**What to produce:** Using the records below, transcribe word for word the stretch from the line that contains "assert (is_zero (v" through the line that contains "(** 2*qn - qn1", both end lines included, and nothing else.

**Given records:**
(** X18.  An ISO string against [date] is parsed as a datetime and cut to
    its day, so whenever it decodes against [datetime] it decodes against
    [date] to the day of that datetime; a string that does not parse
    raises a value error against both.  A datetime object against [date]
    is returned whole, and a date object against [datetime] is refused. *)
Theorem temporal_decoding :
  forall self,
  (forall s d t,
     _build_value fromisoformat self (VStr s) TDatetime = Ok (VDatetime d t) ->
     _build_value fromisoformat self (VStr s) TDate = Ok (VDate d))
  /\ (forall s, fromisoformat s = None ->
        _build_value fromisoformat self (VStr s) TDate
        = Raise (ValueError (MsgIsoformat s))
        /\ _build_value fromisoformat self (VStr s) TDatetime
           = Raise (ValueError (MsgIsoformat s)))
  /\ (forall d t,
        _build_value fromisoformat self (VDatetime d t) TDate
        = Ok (VDatetime d t))
  /\ (forall d,
        _build_value fromisoformat self (VDate d) TDatetime
        = Raise (ValueError (MsgNotFit (VDate d) TDatetime))).
Proof.
  intros self. split; [|split; [|split]]; try reflexivity.
  - intros s d t. cbn. unfold parse_iso.
    destruct (fromisoformat s) as [[d' t']|]; cbn; [|discriminate].
    intros H. now inversion H.
  - intros s Hs. cbn. unfold parse_iso. rewrite Hs. now split.
Qed.
(** 0.0 / m is a zero for every mass other than nan and zero; its sign
    is the sign of m. *)
Lemma zero_div (m : float) : nonzero_number m = true → is_zero (0 / m) = true.
Proof.
  unfold nonzero_number, is_nan, is_zero. rewrite !FloatAxioms.eqb_spec, FloatAxioms.div_spec.
  change (Prim2SF 0) with (S754_zero false).
  change (Prim2SF PrimFloat.zero) with (S754_zero false).
  destruct (Prim2SF m) as [s|s| |s k e]; try done; by destruct s.
Qed.

Lemma stays_refl (a : float) : stays a a.
Proof. by left. Qed.

Lemma stays_zero (a0 a : float) : is_zero a0 = true → stays a0 a → is_zero a = true.
Proof. intros Hz [-> |[_ Ha]]; done. Qed.

Lemma stays_finite (a0 a : float) (s : bool) (m : positive) (e : Z) :
  Prim2SF a0 = S754_finite s m e → stays a0 a → a = a0.
Proof.
  intros E [-> |[Hz _]]; [done|]. by rewrite (finite_not_zero a0 s m e E) in Hz.
Qed.

(** A coordinate that stayed compares equal to the first one, and is no
    nan. *)
Lemma stays_eqb (a0 a : float) :
  in_range a0 = true → stays a0 a → (a =? a0) = true ∧ (a =? a) = true.
Proof.
  intros Hr [-> |[Hz0 Hz]].
  - split; by apply in_range_eqb_refl.
  - destruct (float_zero_cases a0 Hz0) as [-> | ->],
             (float_zero_cases a Hz) as [-> | ->]; by split.
Qed.

(** q + p0*dt + 0.5*A*dt2 with p0 and A zero. *)
Lemma stays_bootstrap (a0 a v z : float) :
  in_range a0 = true → stays a0 a → is_zero v = true → is_zero z = true →
  stays a0 (add (add a (mul v (of_int dt))) (mul (mul lit_half z) (of_int dt2))).
Proof.
  intros Hr Ha Hv Hz. cbn [add mul of_int lit_half binary64].
  assert (is_zero (v * of_int64 dt) = true) as Hvd
    by (destruct (float_zero_cases v Hv) as [-> | ->]; reflexivity).
  assert (is_zero (0.5 * z * of_int64 dt2) = true) as Hzd
    by (destruct (float_zero_cases z Hz) as [-> | ->]; reflexivity).
  destruct (in_range_cases a0 Hr) as [Hz0|(s & m & e & E & Hb & He)].
  - right. split; [done|].
    pose proof (stays_zero a0 a Hz0 Ha) as Hza.
    destruct (float_zero_cases a Hza) as [-> | ->],
             (float_zero_cases _ Hvd) as [-> | ->],
             (float_zero_cases _ Hzd) as [-> | ->]; reflexivity.
  - left. rewrite (stays_finite a0 a s m e E Ha).
    rewrite (add_zero_r a0 _ s m e E Hvd). by rewrite (add_zero_r a0 _ s m e E Hzd).
Qed.

(** 2*qn - qn1 + A*dt2 with qn and qn1 where the body started and A zero. *)
Lemma stays_stormer (a0 a a' z : float) :
  in_range a0 = true → stays a0 a → stays a0 a' → is_zero z = true →
  stays a0 (add (sub (mul (of_int 2) a) a') (mul z (of_int dt2))).
Proof.
  intros Hr Ha Ha' Hz. cbn [add sub mul of_int binary64].
  change (of_int64 2) with 2.
  assert (is_zero (z * of_int64 dt2) = true) as Hzd
    by (destruct (float_zero_cases z Hz) as [-> | ->]; reflexivity).
  destruct (in_range_cases a0 Hr) as [Hz0|(s & m & e & E & Hb & He)].
  - right. split; [done|].
    pose proof (stays_zero a0 a Hz0 Ha) as Hza.
    pose proof (stays_zero a0 a' Hz0 Ha') as Hza'.
    destruct (float_zero_cases a Hza) as [-> | ->],
             (float_zero_cases a' Hza') as [-> | ->],
             (float_zero_cases _ Hzd) as [-> | ->]; reflexivity.
  - left. rewrite (stays_finite a0 a s m e E Ha), (stays_finite a0 a' s m e E Ha').
    rewrite (double_minus_self a0 s m e E Hb He).
    by rewrite (add_zero_r a0 _ s m e E Hzd).
Qed.

Lemma in_range3_components (v : vec3 float) :
  in_range3 v = true →
  in_range (c0 v) = true ∧ in_range (c1 v) = true ∧ in_range (c2 v) = true.
Proof.
  unfold in_range3. intros Hv.
  apply andb_prop in Hv as [Hv H2]. apply andb_prop in Hv as [H0 H1]. done.
Qed.

Lemma stays3_equal (q0 q : vec3 float) :
  in_range3 q0 = true → stays3 q0 q →
  array_equal q q0 = true ∧ array_equal q q = true.
Proof.
  intros Hr (S0 & S1 & S2). apply in_range3_components in Hr as (R0 & R1 & R2).
  destruct (stays_eqb _ _ R0 S0) as [E0 N0], (stays_eqb _ _ R1 S1) as [E1 N1],
           (stays_eqb _ _ R2 S2) as [E2 N2].
  unfold array_equal. cbn [eqb binary64]. by rewrite E0, E1, E2, N0, N1, N2.
Qed.

(** The force on a body that is alone: its position compares equal to
    itself unless a coordinate is nan, so force() takes its first branch;
    the resultant is 0.0 + 0.0 and the acceleration 0.0 / mass. *)
Lemma lone_body_forces (s : System.t float) (q : vec3 float) (m : float) :
  system_wf s → System.n s = 1%nat →
  System.get_positions s = [q] → array_equal q q = true →
  Body.mass <$> System.bodies s = [m] →
  System.resultant_forces s = [zeros3] ∧
  System.get_accelerations s = [Vec3 (0 / m) (0 / m) (0 / m)].
Proof.
  intros Hwf Hn Hpos Hq Hm.
  destruct (one_body_shape s Hwf Hn) as [b ->].
  assert (Body.get_position b = q) as Hqb by (by injection Hpos).
  assert (Body.mass b = m) as Hmb by (by injection Hm).
  assert (System.resultant_forces {| System.n := 1%nat; System.bodies := [b] |} = [zeros3]) as Hres.
  { rewrite one_body_resultant by (by rewrite Hqb). reflexivity. }
  split; [done|].
  rewrite one_body_accelerations, Hres. cbn [lookup list_lookup default].
  unfold Body.compute_acceleration. by rewrite Hmb.
Qed.
End Binary64Lemmas.

(** A run of one body whose positions stay within a set [P] of positions
    at which the acceleration is [acc], and that the two update formulas,
    taken with that acceleration, do not leave. *)
Section OneBodyRun.
Context {R : Type} `{Scalar R}.
Variable b : Body.t R.
Variable rows : nat.
Variable P : vec3 R → Prop.
Variable acc : vec3 R.

Hypothesis HPacc : ∀ s q,
  system_wf s → System.n s = 1 → System.get_positions s = [q] → P q →
  Body.mass <$> System.bodies s = [Body.mass b] →
  System.get_accelerations s = [acc].
Hypothesis HP0 : P (Body.get_position b).
Hypothesis HPboot : ∀ q, P q →
  P (vzip add (vzip add q (vmap (λ c, mul c (of_int dt)) (Body.get_velocity b)))
              (vmap (λ c, mul (mul lit_half c) (of_int dt2)) acc)).
Hypothesis HPstorm : ∀ q q', P q → P q' →
  P (vzip add (vzip sub (vmap (mul (of_int 2)) q) q')
              (vmap (λ c, mul c (of_int dt2)) acc)).
(** The defender of an attack, resolved in war [w]. *)
Definition defender_in (w : ClanWar.t) (a : WarAttack.t) : option ClanWarMember.t :=
  WarAttack.defender (ClanWar.get_member w) a.

(** The orders of the attacks that a member received. *)
Definition defense_orders (d : ClanWarMember.t) : list Z :=
  map WarAttack.order (ClanWarMember.defenses d).

(** [a] is the first attack of [l] on the defender [defender_tag]. *)
Definition first_attack_on (defender_tag : string) (l : list WarAttack.t)
    (a : WarAttack.t) : Prop :=
  exists earlier later,
    l = earlier ++ a :: later
    /\ WarAttack.defender_tag a = defender_tag
    /\ Forall (fun b => WarAttack.defender_tag b <> defender_tag) earlier.

(** No attack of [l] is on the defender [defender_tag]. *)
Definition no_attack_on (defender_tag : string) (l : list WarAttack.t) : Prop :=
  Forall (fun b => WarAttack.defender_tag b <> defender_tag) l.

(** The first war tag of the round is not the placeholder. *)
Definition round_started (war_tags : list string) : bool :=
  match war_tags with
  | first :: _ => negb (String.eqb first "#0")
  | [] => false
  end.

(** [declared] lists the war tags of the rounds of the payload, round by
    round. *)
Definition declares (rounds : list ClanWarLeagueGroup.round_data)
    (declared : list (list string)) : Prop :=
  map ClanWarLeagueGroup.warTags rounds = map Some declared.

(** The clan payloads of the data, [data.get("clans", [])]. *)
Definition payloads {ClanData : Type} (d : ClanWarLeagueGroup.data ClanData)
  : list ClanData :=
  match ClanWarLeagueGroup.data_clans d with
  | Some cs => cs
  | None => []
  end.

(** The access number [n] (from 0) in a row of accesses to [clans]: the
    list it returns, and the group and the store it leaves. *)
Fixpoint nth_access {ClanData Clan : Type} (new_clan : ClanData -> Clan) (n : nat)
    (g : ClanWarLeagueGroup.t ClanData Clan) (s : ClanWarLeagueGroup.store ClanData)
  : ClanWarLeagueGroup.pylist Clan * ClanWarLeagueGroup.t ClanData Clan
    * ClanWarLeagueGroup.store ClanData :=
  match n with
  | O => ClanWarLeagueGroup.clans new_clan g s
  | S k =>
      let '(_, g1, s1) := ClanWarLeagueGroup.clans new_clan g s in
      nth_access new_clan k g1 s1
  end.

(** The same war seen from the other side: home and opponent exchanged. *)
Definition other_side (w : ClanWar.t) : ClanWar.t :=
  {| ClanWar.state := ClanWar.state w;
     ClanWar.preparation_start_time := ClanWar.preparation_start_time w;
     ClanWar.start_time := ClanWar.start_time w;
     ClanWar.end_time := ClanWar.end_time w;
     ClanWar.team_size := ClanWar.team_size w;
     ClanWar.war_tag := ClanWar.war_tag w;
     ClanWar.clan := ClanWar.opponent w;
     ClanWar.opponent := ClanWar.clan w |}.

(** Neither destruction is greater than or equal to the other (one of
    them is not a number). *)
Definition destruction_unordered (w : ClanWar.t) : Prop :=
  PrimFloat.ltb (WarClan.destruction (ClanWar.clan w))
                (WarClan.destruction (ClanWar.opponent w)) = false
  /\ PrimFloat.ltb (WarClan.destruction (ClanWar.opponent w))
                   (WarClan.destruction (ClanWar.clan w)) = false
  /\ PrimFloat.eqb (WarClan.destruction (ClanWar.clan w))
                   (WarClan.destruction (ClanWar.opponent w)) = false.

(** The preparation windows shorter than a day, in seconds. *)
Definition windows_below_a_day : list Z :=
  [900; 1800; 3600; 7200; 14400; 21600; 28800; 43200; 57600; 72000].

(** All attacks of the war, the home side's before the opponent side's. *)
Definition recorded_attacks (w : ClanWar.t) : list WarAttack.t :=
  WarClan.attacks (ClanWar.clan w) ++ WarClan.attacks (ClanWar.opponent w).

(** All members of the war, the home side's before the opponent side's. *)
Definition roster (w : ClanWar.t) : list ClanWarMember.t :=
  WarClan.members (ClanWar.clan w) ++ WarClan.members (ClanWar.opponent w).

(** [x] is listed before [y] by the key of the members view: [x] is
    flagged as opponent and [y] is not, or they carry the same flag and
    the map position of [x] is not greater. *)
Definition listed_before (x y : ClanWarMember.t) : Prop :=
  (ClanWarMember.is_opponent x = true /\ ClanWarMember.is_opponent y = false)
  \/ (ClanWarMember.is_opponent x = ClanWarMember.is_opponent y
      /\ ClanWarMember.map_position x <= ClanWarMember.map_position y).

(* ================================================================== *)
(** * ClanWar.status *)
(* ================================================================== *)

(** Two floats that compare equal are not strictly ordered. *)
Lemma float_eqb_not_ltb (x y : float) :
  PrimFloat.eqb x y = true -> PrimFloat.ltb y x = false.
Proof.
  rewrite eqb_spec, ltb_spec. unfold SFeqb, SFltb.
  destruct (Prim2SF x) as [s1 | s1 | | s1 m1 e1];
    destruct (Prim2SF y) as [s2 | s2 | | s2 m2 e2]; simpl; try congruence;
    try (destruct s1; try destruct s2; simpl; congruence).
  destruct s1, s2; simpl; try congruence;
    rewrite (Z.compare_antisym e1 e2);
    destruct (e1 ?= e2) eqn:E; simpl; try congruence;
    rewrite !Pos.compare_cont_spec; simpl;
    rewrite (Pos.compare_antisym m1 m2);
    destruct (m1 ?= m2)%positive; simpl; congruence.
Qed.

Lemma home_ahead_not_level (w : ClanWar.t) : home_ahead w -> ~ level w.
Proof.
  intros [Hgt | [_ Hlt]] [Heq Hd].
  - lia.
  - apply float_eqb_not_ltb in Hd. congruence.
Qed.

(** Splits on the four tests of the two-level comparison. *)
Ltac split_score w :=
  unfold home_ahead, level;
  destruct (Z.gtb_spec (WarClan.stars (ClanWar.clan w))
                       (WarClan.stars (ClanWar.opponent w)));
  destruct (Z.eqb_spec (WarClan.stars (ClanWar.clan w))
                       (WarClan.stars (ClanWar.opponent w)));
  destruct (PrimFloat.ltb (WarClan.destruction (ClanWar.opponent w))
                          (WarClan.destruction (ClanWar.clan w))) eqn:?;
  destruct (PrimFloat.eqb (WarClan.destruction (ClanWar.clan w))
                          (WarClan.destruction (ClanWar.opponent w))) eqn:?.

Lemma status_inWar (w : ClanWar.t) :
  ClanWar.state w = Some "inWar" ->
  (home_ahead w -> ClanWar.status w = "winning")
  /\ (level w -> ClanWar.status w = "tied")
  /\ (~ home_ahead w -> ~ level w -> ClanWar.status w = "losing").
Proof.
  intros Hst. pose proof (home_ahead_not_level w) as Hex.
  unfold ClanWar.status. rewrite Hst. simpl.
  revert Hex. split_score w; intros Hex; repeat split; intros; try reflexivity;
    solve [ exfalso; intuition (try lia; try congruence) ].
Qed.

Lemma status_warEnded (w : ClanWar.t) :
  ClanWar.state w = Some "warEnded" ->
  (home_ahead w -> ClanWar.status w = "won")
  /\ (level w -> ClanWar.status w = "tie")
  /\ (~ home_ahead w -> ~ level w -> ClanWar.status w = "lost").
Proof.
  intros Hst. pose proof (home_ahead_not_level w) as Hex.
  unfold ClanWar.status. rewrite Hst. simpl.
  revert Hex. split_score w; intros Hex; repeat split; intros; try reflexivity;
    solve [ exfalso; intuition (try lia; try congruence) ].
Qed.

Lemma status_other_state (w : ClanWar.t) :
  ClanWar.state w <> Some "inWar" ->
  ClanWar.state w <> Some "warEnded" ->
  ClanWar.status w = EmptyString.
Proof.
  intros H1 H2. unfold ClanWar.status.
  destruct (ClanWar.state w) as [s |]; simpl; [| reflexivity].
  destruct (String.eqb_spec s "inWar") as [-> | _]; [congruence |].
  destruct (String.eqb_spec s "warEnded") as [-> | _]; [congruence |].
  reflexivity.
Qed.

(** C1. In state "inWar" the status is "winning" when the home side is
    ahead (more stars, or as many stars and a strictly greater
    destruction), "tied" when stars and destruction are both equal, and
    "losing" in every remaining case; in state "warEnded" it is "won",
    "tie" and "lost" by the same comparison; for every other state it is
    the empty string. *)
Theorem status_two_level_comparison (w : ClanWar.t) :
  (ClanWar.state w = Some "inWar" ->
     (home_ahead w -> ClanWar.status w = "winning")
     /\ (level w -> ClanWar.status w = "tied")
     /\ (~ home_ahead w -> ~ level w -> ClanWar.status w = "losing"))
  /\ (ClanWar.state w = Some "warEnded" ->
     (home_ahead w -> ClanWar.status w = "won")
     /\ (level w -> ClanWar.status w = "tie")
     /\ (~ home_ahead w -> ~ level w -> ClanWar.status w = "lost"))
  /\ (ClanWar.state w <> Some "inWar" ->
      ClanWar.state w <> Some "warEnded" ->
      ClanWar.status w = EmptyString).
Proof.
  split; [| split].
  - apply status_inWar.
  - apply status_warEnded.
  - apply status_other_state.
Qed.

(** The spec's sample wars, through the theorem: stars 3 against 2 while
    in war, and level scores once the war has ended. *)
Lemma status_two_level_comparison_witness :
  ClanWar.status (Sample.scored (Some "inWar") 3 50%float 2 80%float) = "winning"
  /\ ClanWar.status (Sample.scored (Some "warEnded") 7 50%float 7 50%float) = "tie"
  /\ ClanWar.status (Sample.scored (Some "preparation") 3 50%float 2 80%float)
     = EmptyString.
Proof.
  split; [| split].
  - apply (status_two_level_comparison
             (Sample.scored (Some "inWar") 3 50%float 2 80%float)).
    + reflexivity.
    + left. simpl. lia.
  - apply (status_two_level_comparison
             (Sample.scored (Some "warEnded") 7 50%float 7 50%float)).
    + reflexivity.
    + split; reflexivity.
  - apply (status_two_level_comparison
             (Sample.scored (Some "preparation") 3 50%float 2 80%float));
      simpl; discriminate.
Defined.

**Task response:**
  assert (is_zero (v * of_int64 dt) = true) as Hvd
    by (destruct (float_zero_cases v Hv) as [-> | ->]; reflexivity).
  assert (is_zero (0.5 * z * of_int64 dt2) = true) as Hzd
    by (destruct (float_zero_cases z Hz) as [-> | ->]; reflexivity).
  destruct (in_range_cases a0 Hr) as [Hz0|(s & m & e & E & Hb & He)].
  - right. split; [done|].
    pose proof (stays_zero a0 a Hz0 Ha) as Hza.
    destruct (float_zero_cases a Hza) as [-> | ->],
             (float_zero_cases _ Hvd) as [-> | ->],
             (float_zero_cases _ Hzd) as [-> | ->]; reflexivity.
  - left. rewrite (stays_finite a0 a s m e E Ha).
    rewrite (add_zero_r a0 _ s m e E Hvd). by rewrite (add_zero_r a0 _ s m e E Hzd).
Qed.

(** 2*qn - qn1 + A*dt2 with qn and qn1 where the body started and A zero. *)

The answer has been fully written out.